A lot of talks and speculations about the future of parallel and distributed systems continue to fill the data analytics circle. None is more prevalent then the talk of big-data analytics. Presently, the storage for the majority of applications running on distributed systems exceeds exabytes and only continues to increase in size as the years have gone by. Asides their massive size, these data and the applications they are closely related to, present data scientists with a huge problem to tackle. In the real sense, data is usually spread out evenly within an application, and its size and security require unique methods of distribution. Data is typically resident on platforms with a vast array of computational and network capacities. Aspects of the application taken into consideration include security, fault-tolerance, and network capabilities. Presently, applications, processes, and data models that have the capability of operating at optimal scale are a challenge. Features of many hardware platforms and the software technologies significantly affect the field of data analytics.

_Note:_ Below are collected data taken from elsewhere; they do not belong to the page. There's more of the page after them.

Lemma turns_ok (l : list turn) : forall (s s' : threads) (es : list queue_event) (ps : list Z) (c : nat),
  spsc_ok s ps c -> turns N l s = Some (s', es) -> N + len (ps ++ pushed es) < 2 ^ offset_bits ->
  exists c', spsc_ok s' (ps ++ pushed es) c' /\ take c' (ps ++ pushed es) = take c ps ++ popped es.
Proof using Hk.
  induction l as [| m l IH]; intros s s' es ps c Hs E Hb.
  - injection E as <- <-. exists c. cbn. rewrite !app_nil_r. auto.
  - cbn [turns] in E. destruct (turn_step N m s) as [[s1 e] |] eqn:Em; [| discriminate E]. cbn in E.
    destruct (turns N l s1) as [[s2 es'] |] eqn:El; [| discriminate E]. injection E as <- <-.
    set (es := match e with Some e => e :: es' | None => es' end) in *.
    assert (Hpush : ps ++ pushed es = (ps ++ event_push e) ++ pushed es').
    { unfold es. destruct e as [[] |]; cbn; rewrite <- ?app_assoc, ?app_nil_r; reflexivity. }
    assert (Hpop : popped es = event_pop e ++ popped es').
    { unfold es. destruct e as [[] |]; reflexivity. }
    rewrite Hpush in Hb |- *. rewrite Hpop.
    assert (Hb1 : N + len (ps ++ event_push e) < 2 ^ offset_bits) by (rewrite length_app in Hb; lia).
    destruct (turn_step_ok m s s1 e ps c Hs Em Hb1) as (c1 & Hs1 & T1).
    destruct (IH s1 s2 es' _ c1 Hs1 El Hb) as (c' & Hs' & T'). exists c'. split; [exact Hs' |].
    rewrite T', T1, app_assoc. reflexivity.
Qed.
End Spsc.

(** C35: With one producer and one consumer, every interleaving of the atomic steps
    of [push_back] and [pop_front] is a first-in first-out queue: the elements popped
    are a prefix of the elements pushed, in order, nothing lost, repeated or made up,
    and never more than [size_limit] are in between, as long as fewer than
    [2^48 - size_limit] have been pushed. *)
Theorem spsc_fifo (k : Z) (l : list turn) (s : threads) (es : list queue_event) :
  0 <= k < 47 -> turns (2 ^ k) l (start (2 ^ k) 1) = Some (s, es) ->
  2 ^ k + Z.of_nat (length (pushed es)) < 2 ^ offset_bits ->
  exists waiting, pushed es = popped es ++ waiting /\ Z.of_nat (length waiting) <= 2 ^ k.
Proof.
  intros Hk E Hb. destruct (turns_ok k Hk l _ s es [] 0 (spsc_start k Hk) E Hb) as (c & Hs & T).
  destruct Hs as (cl & vb & vf & _ & Hq & _). pose proof (qk_count _ _ _ _ _ _ Hq) as Hc. cbn [app] in *.
  exists (drop c (pushed es)). cbn in T. rewrite <- T, take_drop. split; [reflexivity |].
  rewrite length_drop. lia.
Qed.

The major challenge associated with significant data does not lie in the storage of large chunks of data but the process of understanding the unstructured data and converting it into useful information. In an ideal working environment, Big data is capable of delivering crucial forecasts to guide the process of making decisions. Conceptual frameworks have been put forward to classify big data in a bid to describe data, correlate the data systems to organize the available data better and come up with architectural designs to help frame a group of procedures. Big data goes just beyond the efficient management of data. It extends into the area of governance and analytics. Firms today generate a large amount of data due to the influx of new technology and systems that make it possible for them to retrieve massive amounts of information logs, datasets, trackers, sensor information and a lot more. The advent and growth of social media have helped fuel the rise and prominence of big data in most firms as it deals with a lot of data consumption and storage. To make this possible, businesses employ massive infrastructure to meet up with the intensive data requirements. Linear scalability, fault tolerance, and distributed systems are just some of the requirements to be fulfilled in the useful employment of big data.